→ **YOUR TASK**
Set down exactly the lines below between the line holding "Some _ => Some dims" and the line holding "<-. by exists n.", inclusive; no other line belongs in the answer.

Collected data

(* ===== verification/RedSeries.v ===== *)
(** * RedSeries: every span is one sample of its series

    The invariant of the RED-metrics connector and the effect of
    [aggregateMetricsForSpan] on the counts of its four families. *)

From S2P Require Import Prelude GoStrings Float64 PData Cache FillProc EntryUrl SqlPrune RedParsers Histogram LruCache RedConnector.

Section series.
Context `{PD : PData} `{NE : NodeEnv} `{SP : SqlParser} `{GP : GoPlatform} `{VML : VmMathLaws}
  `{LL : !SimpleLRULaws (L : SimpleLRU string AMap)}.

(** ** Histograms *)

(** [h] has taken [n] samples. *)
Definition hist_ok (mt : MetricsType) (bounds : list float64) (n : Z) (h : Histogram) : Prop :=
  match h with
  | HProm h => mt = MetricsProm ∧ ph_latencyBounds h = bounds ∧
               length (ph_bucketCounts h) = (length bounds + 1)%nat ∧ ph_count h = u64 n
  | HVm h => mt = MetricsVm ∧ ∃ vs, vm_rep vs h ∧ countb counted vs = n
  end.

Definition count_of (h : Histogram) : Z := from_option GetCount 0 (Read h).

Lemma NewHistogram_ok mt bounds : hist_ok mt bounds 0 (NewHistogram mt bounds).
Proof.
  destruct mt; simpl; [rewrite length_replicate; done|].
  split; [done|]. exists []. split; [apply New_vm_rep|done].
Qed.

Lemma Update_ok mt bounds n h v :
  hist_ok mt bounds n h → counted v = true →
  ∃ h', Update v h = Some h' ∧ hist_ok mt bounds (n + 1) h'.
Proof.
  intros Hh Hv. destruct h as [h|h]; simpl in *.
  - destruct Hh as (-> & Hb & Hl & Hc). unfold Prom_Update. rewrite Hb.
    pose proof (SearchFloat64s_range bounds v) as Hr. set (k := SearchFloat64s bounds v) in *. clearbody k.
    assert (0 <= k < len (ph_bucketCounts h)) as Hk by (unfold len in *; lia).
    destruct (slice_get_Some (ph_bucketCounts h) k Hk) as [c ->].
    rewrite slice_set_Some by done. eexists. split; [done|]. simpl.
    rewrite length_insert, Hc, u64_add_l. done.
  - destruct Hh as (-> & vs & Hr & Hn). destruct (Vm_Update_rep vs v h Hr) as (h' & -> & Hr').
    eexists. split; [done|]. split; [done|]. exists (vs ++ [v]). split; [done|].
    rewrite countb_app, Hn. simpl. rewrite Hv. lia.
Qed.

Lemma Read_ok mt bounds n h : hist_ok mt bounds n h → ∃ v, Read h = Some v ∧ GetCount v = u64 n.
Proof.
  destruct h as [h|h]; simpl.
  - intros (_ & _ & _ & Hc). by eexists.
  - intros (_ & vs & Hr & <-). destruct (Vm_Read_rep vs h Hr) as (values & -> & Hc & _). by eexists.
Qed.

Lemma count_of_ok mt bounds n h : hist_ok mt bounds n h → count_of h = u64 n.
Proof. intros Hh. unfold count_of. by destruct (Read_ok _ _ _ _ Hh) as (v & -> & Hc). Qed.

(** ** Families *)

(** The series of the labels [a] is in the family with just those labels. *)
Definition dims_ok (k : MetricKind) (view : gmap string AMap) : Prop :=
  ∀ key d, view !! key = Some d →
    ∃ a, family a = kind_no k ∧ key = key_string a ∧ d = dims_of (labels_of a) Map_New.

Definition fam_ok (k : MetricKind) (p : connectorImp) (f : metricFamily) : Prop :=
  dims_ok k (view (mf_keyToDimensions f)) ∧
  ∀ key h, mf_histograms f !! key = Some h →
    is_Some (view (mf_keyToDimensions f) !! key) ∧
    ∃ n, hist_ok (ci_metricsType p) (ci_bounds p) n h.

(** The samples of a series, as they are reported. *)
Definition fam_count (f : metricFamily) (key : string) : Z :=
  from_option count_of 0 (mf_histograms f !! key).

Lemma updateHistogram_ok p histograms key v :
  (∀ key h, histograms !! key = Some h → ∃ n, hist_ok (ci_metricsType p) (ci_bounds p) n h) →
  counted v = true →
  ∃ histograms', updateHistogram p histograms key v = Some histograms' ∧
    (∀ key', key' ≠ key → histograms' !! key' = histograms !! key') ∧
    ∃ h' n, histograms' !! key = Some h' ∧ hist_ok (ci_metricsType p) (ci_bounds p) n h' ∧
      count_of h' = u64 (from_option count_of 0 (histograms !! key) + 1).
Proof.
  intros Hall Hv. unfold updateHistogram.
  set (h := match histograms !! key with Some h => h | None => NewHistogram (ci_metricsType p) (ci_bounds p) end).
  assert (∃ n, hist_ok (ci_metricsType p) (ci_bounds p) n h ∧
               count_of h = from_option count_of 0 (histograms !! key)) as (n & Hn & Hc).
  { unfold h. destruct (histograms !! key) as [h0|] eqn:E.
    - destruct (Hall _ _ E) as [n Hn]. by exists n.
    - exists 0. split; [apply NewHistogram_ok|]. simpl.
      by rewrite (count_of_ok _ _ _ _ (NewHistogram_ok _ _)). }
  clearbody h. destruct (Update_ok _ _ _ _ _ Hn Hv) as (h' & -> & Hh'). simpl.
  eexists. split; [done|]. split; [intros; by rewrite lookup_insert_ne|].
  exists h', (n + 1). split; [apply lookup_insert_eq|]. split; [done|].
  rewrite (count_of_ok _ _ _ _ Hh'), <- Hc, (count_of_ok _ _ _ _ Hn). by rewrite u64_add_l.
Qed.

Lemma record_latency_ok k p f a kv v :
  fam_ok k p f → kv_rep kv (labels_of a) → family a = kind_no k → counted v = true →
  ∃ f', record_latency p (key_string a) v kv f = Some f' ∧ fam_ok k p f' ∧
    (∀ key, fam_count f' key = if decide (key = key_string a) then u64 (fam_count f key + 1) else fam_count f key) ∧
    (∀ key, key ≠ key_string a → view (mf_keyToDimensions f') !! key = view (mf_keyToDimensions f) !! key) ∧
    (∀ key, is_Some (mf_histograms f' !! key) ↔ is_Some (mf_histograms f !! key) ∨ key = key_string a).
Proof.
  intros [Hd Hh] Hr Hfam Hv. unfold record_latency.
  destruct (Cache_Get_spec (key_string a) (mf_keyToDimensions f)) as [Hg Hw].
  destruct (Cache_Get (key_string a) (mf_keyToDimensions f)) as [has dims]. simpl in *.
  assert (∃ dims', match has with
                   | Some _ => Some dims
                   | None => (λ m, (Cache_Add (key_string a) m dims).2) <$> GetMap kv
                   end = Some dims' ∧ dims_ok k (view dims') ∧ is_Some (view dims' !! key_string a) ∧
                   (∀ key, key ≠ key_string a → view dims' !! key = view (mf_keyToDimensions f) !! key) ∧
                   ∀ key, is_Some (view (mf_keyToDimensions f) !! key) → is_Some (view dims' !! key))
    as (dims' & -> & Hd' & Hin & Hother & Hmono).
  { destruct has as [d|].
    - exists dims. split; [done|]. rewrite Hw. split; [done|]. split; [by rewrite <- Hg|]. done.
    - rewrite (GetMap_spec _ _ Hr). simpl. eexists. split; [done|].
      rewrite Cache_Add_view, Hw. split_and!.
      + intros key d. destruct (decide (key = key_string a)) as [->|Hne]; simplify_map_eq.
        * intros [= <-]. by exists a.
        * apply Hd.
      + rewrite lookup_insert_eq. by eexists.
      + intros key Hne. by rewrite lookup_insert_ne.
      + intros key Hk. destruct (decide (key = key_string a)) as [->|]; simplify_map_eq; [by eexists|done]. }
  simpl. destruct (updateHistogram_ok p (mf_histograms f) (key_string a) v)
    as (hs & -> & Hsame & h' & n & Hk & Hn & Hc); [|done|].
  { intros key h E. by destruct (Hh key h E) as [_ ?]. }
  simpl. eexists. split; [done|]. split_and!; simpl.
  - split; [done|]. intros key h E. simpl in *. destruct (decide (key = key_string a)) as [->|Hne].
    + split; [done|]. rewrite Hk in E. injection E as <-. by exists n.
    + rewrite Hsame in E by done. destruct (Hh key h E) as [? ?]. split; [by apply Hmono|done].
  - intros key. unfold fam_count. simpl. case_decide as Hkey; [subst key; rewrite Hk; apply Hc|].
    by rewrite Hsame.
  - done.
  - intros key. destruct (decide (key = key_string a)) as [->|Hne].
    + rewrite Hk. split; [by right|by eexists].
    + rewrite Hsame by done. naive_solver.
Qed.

→ **COMPLETED TASK**
                   | Some _ => Some dims
                   | None => (λ m, (Cache_Add (key_string a) m dims).2) <$> GetMap kv
                   end = Some dims' ∧ dims_ok k (view dims') ∧ is_Some (view dims' !! key_string a) ∧
                   (∀ key, key ≠ key_string a → view dims' !! key = view (mf_keyToDimensions f) !! key) ∧
                   ∀ key, is_Some (view (mf_keyToDimensions f) !! key) → is_Some (view dims' !! key))
    as (dims' & -> & Hd' & Hin & Hother & Hmono).
  { destruct has as [d|].
    - exists dims. split; [done|]. rewrite Hw. split; [done|]. split; [by rewrite <- Hg|]. done.
    - rewrite (GetMap_spec _ _ Hr). simpl. eexists. split; [done|].
      rewrite Cache_Add_view, Hw. split_and!.
      + intros key d. destruct (decide (key = key_string a)) as [->|Hne]; simplify_map_eq.
        * intros [= <-]. by exists a.
        * apply Hd.
      + rewrite lookup_insert_eq. by eexists.
      + intros key Hne. by rewrite lookup_insert_ne.
      + intros key Hk. destruct (decide (key = key_string a)) as [->|]; simplify_map_eq; [by eexists|done]. }
  simpl. destruct (updateHistogram_ok p (mf_histograms f) (key_string a) v)
    as (hs & -> & Hsame & h' & n & Hk & Hn & Hc); [|done|].
  { intros key h E. by destruct (Hh key h E) as [_ ?]. }
  simpl. eexists. split; [done|]. split_and!; simpl.
  - split; [done|]. intros key h E. simpl in *. destruct (decide (key = key_string a)) as [->|Hne].
    + split; [done|]. rewrite Hk in E. injection E as <-. by exists n.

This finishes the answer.